Le curé se mit à rire, parce qu'il trouvait comique que l'on se plût dans un jardin si négligé. Une fois assise sous la tonnelle, d'où l'on pouvait être reconnu des gens qui passaient le pont, Marguerite dit:
—Je ne suis pas fâchée que l'on me voie chez vous, monsieur le curé, en compagnie de ce pauvre petit, pour la famille de qui l'on est bien méchant.
—Se peut-il, mademoiselle?
Il se refusait à croire au mal. Pour lui, Dieu permettait seulement que nous fussions affligés d'une épreuve dont les hommes étaient les instruments.
—C'est toujours l'histoire de cette maison Colivaut!
M. le curé dit que madame Colivaut était une fois encore tirée d'affaire.
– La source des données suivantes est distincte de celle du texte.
(** * Region/label synchronisation engine of the editor canvas

    A shallow embedding of [src/react/components/pages/editorPage/canvas.tsx]
    (class [Canvas]) and the properties of its specification.

    - JavaScript numbers are IEEE-754 binary64 values: Rocq's primitive
      [float]s, with [Number::toString], [parseFloat] and [Math.round]
      written out after ECMA-262 (module [JS]).
    - Region ids are strings, the order index is an array of string-keyed
      maps ([gmap string Z]), the component's fields and React state are
      one record ([Canvas]) threaded through every method.
    - [setState] is taken to commit at the call; notifications to the
      parent component ([onAssetMetadataChanged], [onSelectedRegionsChanged])
      and [feature.changed()] repaint requests carry no state and are left
      out. *)

From stdpp Require Import gmap strings list sorting.
From Stdlib Require Import ZArith List String Ascii Bool Lia Permutation.
From Stdlib Require Import Floats.
Import ListNotations.

#[local] Set Warnings "-inexact-float".

Local Open Scope string_scope.
Local Open Scope Z_scope.

(* ===================================================================== *)
(** * The JavaScript runtime the component relies on                      *)
(* ===================================================================== *)

Module JS.

(** ** Strings *)

(** [s.split(sep)] for a one-character separator: always at least one
    piece, the pieces never hold the separator. *)
Fixpoint split (sep : ascii) (s : string) : list string :=
  match s with
  | EmptyString => [EmptyString]
  | String c rest =>
      if Ascii.eqb c sep then EmptyString :: split sep rest
      else match split sep rest with
           | [] => [String c EmptyString]
           | piece :: pieces => String c piece :: pieces
           end
  end.

(** [pieces.join(sep)] on an array of strings. *)
Fixpoint join (sep : string) (pieces : list string) : string :=
  match pieces with
  | [] => EmptyString
  | [p] => p
  | p :: rest => p ++ sep ++ join sep rest
  end.

Definition is_digit (c : ascii) : bool :=
  let n := nat_of_ascii c in (48 <=? n)%nat && (n <=? 57)%nat.

Definition digit_value (c : ascii) : Z := Z.of_nat (nat_of_ascii c) - 48.

Definition digit_char (d : Z) : ascii := ascii_of_nat (48 + Z.to_nat d).

(** Decimal digits of a non-negative integer, most significant first. *)
Fixpoint digits_onto (fuel : nat) (n : Z) (acc : string) : string :=
  match fuel with
  | O => acc
  | S fuel' =>
      let acc' := String (digit_char (n mod 10)) acc in
      if n <? 10 then acc' else digits_onto fuel' (n / 10) acc'
  end.

Definition decimal (n : Z) : string :=
  digits_onto (S (Z.to_nat (Z.log2 n))) n EmptyString.

(** The integer a string of decimal digits denotes (0 for no digit). *)
Fixpoint digits_value_from (acc : Z) (s : string) : Z :=
  match s with
  | EmptyString => acc
  | String c rest => digits_value_from (10 * acc + digit_value c) rest
  end.

Definition digits_value (s : string) : Z := digits_value_from 0 s.

(** The longest run of decimal digits at the head of [s], and what follows. *)
Fixpoint span_digits (s : string) : string * string :=
  match s with
  | EmptyString => (EmptyString, EmptyString)
  | String c rest =>
      if is_digit c then
        let (ds, tl) := span_digits rest in (String c ds, tl)
      else (EmptyString, s)
  end.

(** ToString of an integral Number (page numbers, counts). *)
Definition integerToString (n : Z) : string :=
  if n <? 0 then String "-" (decimal (- n)) else decimal n.

(** ** Numbers: from a decimal numeral to the nearest binary64 value *)

(** The binary64 value nearest to [m * 10^e] (ties to even), [m > 0];
    a numeral beyond the format's range is decided without building
    the power of ten. *)
Definition decimal_to_float (neg : bool) (m : Z) (e : Z) : float :=
  if m <=? 0 then (if neg then neg_zero else zero)
  else if 400 <? e then (if neg then neg_infinity else infinity)
  else if 0 <=? e then
    SF2Prim (binary_normalize prec emax (if neg then - (m * 10 ^ e) else m * 10 ^ e) 0 neg)
  else if e + Z.log2 m <? -1100 then (if neg then neg_zero else zero)
  else
    let '(q, e', l) := SFdiv_core_binary prec emax m 0 (10 ^ (- e)) 0 in
    SF2Prim (binary_round_aux prec emax neg q e' l).
(** The registries a sequence of calls of [register_node] builds. *)
Inductive reachable : registry -> Prop :=
| reachable_empty : reachable empty
| reachable_register nd r existing r' :
    reachable r -> register_node nd r = Ok (existing, r') -> reachable r'.

(** Every index the lookup structures hold points into [_nodes]. *)
Definition indices_in_range (r : registry) : Prop :=
  (forall name index, _named_nodes r !! name = Some index -> index < length (_nodes r)) /\
  Forall (fun kvp => snd kvp < length (_nodes r)) (_regex_nodes r) /\
  (forall index, _default_node_index r = Some index -> index < length (_nodes r)).

(** The keys of [_named_nodes] are in lower case. *)
Definition lowercase_keys (r : registry) : Prop :=
  forall name index, _named_nodes r !! name = Some index -> Node.to_lower name = name.

(** The hostname is one the registry has a definition for, under the
    spelling [find_node(statement)] looks it up with. *)
Definition taken (r : registry) (h : hostname) : Prop :=
  match h with
  | host_default => is_Some (_default_node_index r)
  | host_regex pattern =>
      exists rx index, In (rx, index) (_regex_nodes r) /\ regex_pattern rx = pattern
  | host_name name => is_Some (_named_nodes r !! name)
  end.

(** [values::regex::pattern] answers the text the regex was made from. *)
Definition keeps_pattern : Prop :=
  forall pattern rx, regex_new pattern = Some rx -> regex_pattern rx = pattern.

End WithEngine.

(** A hostname literal that has a capital letter. *)
Definition capitalized (h : hostname) : Prop :=
  exists name, h = host_name name /\ Node.to_lower name <> name.

(** A hostname [find_node(statement)] finds again once it is registered:
    the default, a regex, or a name written in lower case. *)
Definition written_in_lower_case (h : hostname) : Prop :=
  match h with
  | host_name name => Node.to_lower name = name
  | _ => True
  end.

End Registrations.

(** ** [compiler/scanner.cc]: registering classes and defined types *)

Module Scanner.
Import Evaluation.
Local Open Scope string_scope.

(** [ast::class_statement] and [ast::defined_type_statement], of which
    the scanner reads the name as it is written, and the place. *)
Record statement := { name_value : string; place : nat }.

(** [compiler::klass] and [compiler::defined_type]: the normalized name
    and the statement. *)
Record klass := { klass_name : string; klass_statement : statement }.

Record defined_type := { defined_type_name : string; defined_type_statement : statement }.

(** [compiler::resource_type], of which the name and the file matter. *)
Record resource_type := { resource_type_name : string; resource_type_file : string }.

(** The maps of [compiler::registry] the scanner consults. *)
Record registry := {
  _classes : gmap string klass;
  _defined_types : gmap string defined_type;
  _resource_types : gmap string resource_type
}.

Definition empty : registry :=
  {| _classes := ∅; _defined_types := ∅; _resource_types := ∅ |}.

Inductive exception :=
| class_previously_defined (existing : klass)
| previously_defined_as_defined_type (existing : defined_type)
| defined_type_previously_defined (existing : defined_type)
| previously_defined_as_class (existing : klass)
| conflicts_with_resource_type (kind name : string) (existing : resource_type)
| conflicts_with_builtin_resource_type (kind name : string)
| import_failed (message : string).

(** [registry::find_class], [find_defined_type], [find_resource_type]. *)
Definition find_class (r : registry) (name : string) : option klass :=
  _classes r !! name.

Definition find_defined_type (r : registry) (name : string) : option defined_type :=
  _defined_types r !! name.

Definition find_resource_type (r : registry) (name : string) : option resource_type :=
  _resource_types r !! name.

(** [unordered_map::emplace]: an existing key keeps its value. *)
Definition emplace {V} (k : string) (v : V) (m : gmap string V) : gmap string V :=
  match m !! k with
  | Some _ => m
  | None => <[k := v]> m
  end.

(** [registry::register_class] and [registry::register_defined_type]. *)
Definition register_class (k : klass) (r : registry) : registry :=
  {| _classes := emplace (klass_name k) k (_classes r);
     _defined_types := _defined_types r;
     _resource_types := _resource_types r |}.

Definition register_defined_type (d : defined_type) (r : registry) : registry :=
  {| _classes := _classes r;
     _defined_types := emplace (defined_type_name d) d (_defined_types r);
     _resource_types := _resource_types r |}.

Section WithService.
(** The answer of the Ruby host to a request to describe a resource
    type: an error, nothing, or the type; [None] stands for a registry
    without a type service. *)
Context (describe : option (string -> result string (option resource_type))).

(** [registry::import_ruby_type]: the type kept under the name of the
    response, and the registry afterwards. *)
Definition import_ruby_type (name : string) (r : registry)
  : result exception (option resource_type * registry) :=
  match describe with
  | None => Ok (None, r)
  | Some service =>
      match _resource_types r !! name with
      | Some _ => Ok (None, r)
      | None =>
          match service name with
          | Raise message => Raise (import_failed message)
          | Ok None => Ok (None, r)
          | Ok (Some type) =>
              let types := emplace (resource_type_name type) type (_resource_types r) in
              Ok (types !! resource_type_name type,
                  {| _classes := _classes r; _defined_types := _defined_types r;
                     _resource_types := types |})
          end
      end
  end.

(** [scanner::check_resource_type]: a resource type of that name, known
    or imported, is a conflict. *)
Definition check_resource_type (name normalized_name kind : string) (r : registry)
  : result exception registry :=
  let* found :=
    match find_resource_type r normalized_name with
    | Some existing => Ok (Some existing, r)
    | None => import_ruby_type normalized_name r
    end in
  match fst found with
  | None => Ok (snd found)
  | Some existing =>
      if negb (String.eqb (resource_type_file existing) "")
      then Raise (conflicts_with_resource_type kind name existing)
      else Raise (conflicts_with_builtin_resource_type kind name)
  end.

(** [scanner::register_class]; [name] is the qualified name the visitor
    of definitions gives. *)
Definition scan_class (name : string) (statement : statement) (r : registry)
  : result exception registry :=
  let normalized := normalize name in
  match find_class r normalized with
  | Some existing => Raise (class_previously_defined existing)
  | None =>
      match find_defined_type r normalized with
      | Some existing => Raise (previously_defined_as_defined_type existing)
      | None =>
          let* r' := check_resource_type (name_value statement) normalized "class" r in
          Ok (register_class {| klass_name := normalized; klass_statement := statement |} r')
      end
  end.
Il avait été appelé pour l'administrer; il l'avait trouvée en compagnie de son architecte, discutant des marchés à forfait.
—Il y a des gens superstitieux, dit Marguerite, qui, lorsqu'ils se croient menacés de la mort, se hâtent d'entreprendre une œuvre importante, parce qu'ils s'imaginent que la Providence ne voudra pas les faucher avant la besogne accomplie.
—C'est une confiance en la bonté de Dieu, qui les honore. Madame Colivaut est une si excellente personne!
—On prétend, dit Marguerite, qu'elle a surtout envie de faire enrager monsieur Fesquet en lui bouchant la vue avec son pavillon.